Stored entries:
##############################

(** * Test-Sync-Pro: the delta / de-duplication decision pipeline

    A shallow embedding of [dedup_engine.py], [delta_analyzer.py],
    [folder_manager.py] and the orchestration of [run.py], together with the
    part of Python's [difflib.SequenceMatcher] those modules call, the
    validation of the settings of [config.py], the choice of the client of
    [test_generator.py] and the provisioning of the folders of
    [ado_client.py].

    Conventions of the embedding
    - a Python [int] is a [Z]; a [str] is the list of its code points;
    - a Python [float] that the code computes is the quotient of two
      integers; it is kept as the exact rational in lowest terms ([Qred]),
      so that equal scores are equal terms and [>], [>=] are the order of
      [Q].  Float division rounds correctly and monotonically, and two
      different quotients in [0, 1] with denominators below 2^26 are more
      than one unit in the last place apart, so on sequences shorter than
      that the comparisons of the code and of the model agree;
    - [dict] is [gmap], [set] is [gset];
    - a computation that can raise returns a [res]; a [while] loop carries
      a fuel and yields [Diverge] when it runs out; [sys.exit] ends a
      computation with an [exit];
    - the remote services are parameters: a type of worlds with the
      operations on it, and a log of the calls made. *)

From Stdlib Require Import ZArith QArith Lia String Ascii.
From stdpp Require Import gmap strings list fin_maps sorting.

Local Open Scope Z_scope.

(** ** Results of computations that may raise *)

Inductive exn : Type :=
| IndexError
| ZeroDivisionError
| NotFound
| RemoteError
| GenerationError
| ConfigError.

Inductive res (A : Type) : Type :=
| Ok (x : A)
| Raise (e : exn)
| Diverge.

Arguments Ok {A} x.
Arguments Raise {A} e.
Arguments Diverge {A}.

Definition rbind {A B : Type} (m : res A) (f : A -> res B) : res B :=
  match m with
  | Ok x => f x
  | Raise e => Raise e
  | Diverge => Diverge
  end.

Notation "'let!' x ':=' m 'in' k" := (rbind m (fun x => k))
  (at level 10, x name, m at level 100, k at level 200,
   format "'[v' 'let!'  x  ':='  m  'in' '/' k ']'").

(** [while cond: body] with a bound on the number of iterations. *)
Fixpoint while {S : Type} (fuel : nat) (cond : S -> res bool)
    (body : S -> res S) (s : S) : res S :=
  match fuel with
  | O => Diverge
  | Datatypes.S fuel' =>
      let! c := cond s in
      if (c : bool) then let! s' := body s in while fuel' cond body s'
      else Ok s
  end.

##############################

» AIM OF THE EXERCISE
Print the entries exactly.

» YOUR SOLUTION
(** * Test-Sync-Pro: the delta / de-duplication decision pipeline

    A shallow embedding of [dedup_engine.py], [delta_analyzer.py],
    [folder_manager.py] and the orchestration of [run.py], together with the
    part of Python's [difflib.SequenceMatcher] those modules call, the
    validation of the settings of [config.py], the choice of the client of
    [test_generator.py] and the provisioning of the folders of
    [ado_client.py].

    Conventions of the embedding
    - a Python [int] is a [Z]; a [str] is the list of its code points;
    - a Python [float] that the code computes is the quotient of two
      integers; it is kept as the exact rational in lowest terms ([Qred]),
      so that equal scores are equal terms and [>], [>=] are the order of
      [Q].  Float division rounds correctly and monotonically, and two
      different quotients in [0, 1] with denominators below 2^26 are more
      than one unit in the last place apart, so on sequences shorter than
      that the comparisons of the code and of the model agree;
    - [dict] is [gmap], [set] is [gset];
    - a computation that can raise returns a [res]; a [while] loop carries
      a fuel and yields [Diverge] when it runs out; [sys.exit] ends a
      computation with an [exit];
    - the remote services are parameters: a type of worlds with the
      operations on it, and a log of the calls made. *)

From Stdlib Require Import ZArith QArith Lia String Ascii.
From stdpp Require Import gmap strings list fin_maps sorting.

Local Open Scope Z_scope.

(** ** Results of computations that may raise *)

Inductive exn : Type :=
| IndexError
| ZeroDivisionError
| NotFound
| RemoteError
| GenerationError
| ConfigError.

Inductive res (A : Type) : Type :=
| Ok (x : A)
| Raise (e : exn)
| Diverge.

Arguments Ok {A} x.
Arguments Raise {A} e.
Arguments Diverge {A}.

Definition rbind {A B : Type} (m : res A) (f : A -> res B) : res B :=
  match m with
  | Ok x => f x
  | Raise e => Raise e
  | Diverge => Diverge
  end.

Notation "'let!' x ':=' m 'in' k" := (rbind m (fun x => k))
  (at level 10, x name, m at level 100, k at level 200,
   format "'[v' 'let!'  x  ':='  m  'in' '/' k ']'").

(** [while cond: body] with a bound on the number of iterations. *)
Fixpoint while {S : Type} (fuel : nat) (cond : S -> res bool)
    (body : S -> res S) (s : S) : res S :=
  match fuel with
  | O => Diverge
  | Datatypes.S fuel' =>
      let! c := cond s in
      if (c : bool) then let! s' := body s in while fuel' cond body s'
      else Ok s
  end.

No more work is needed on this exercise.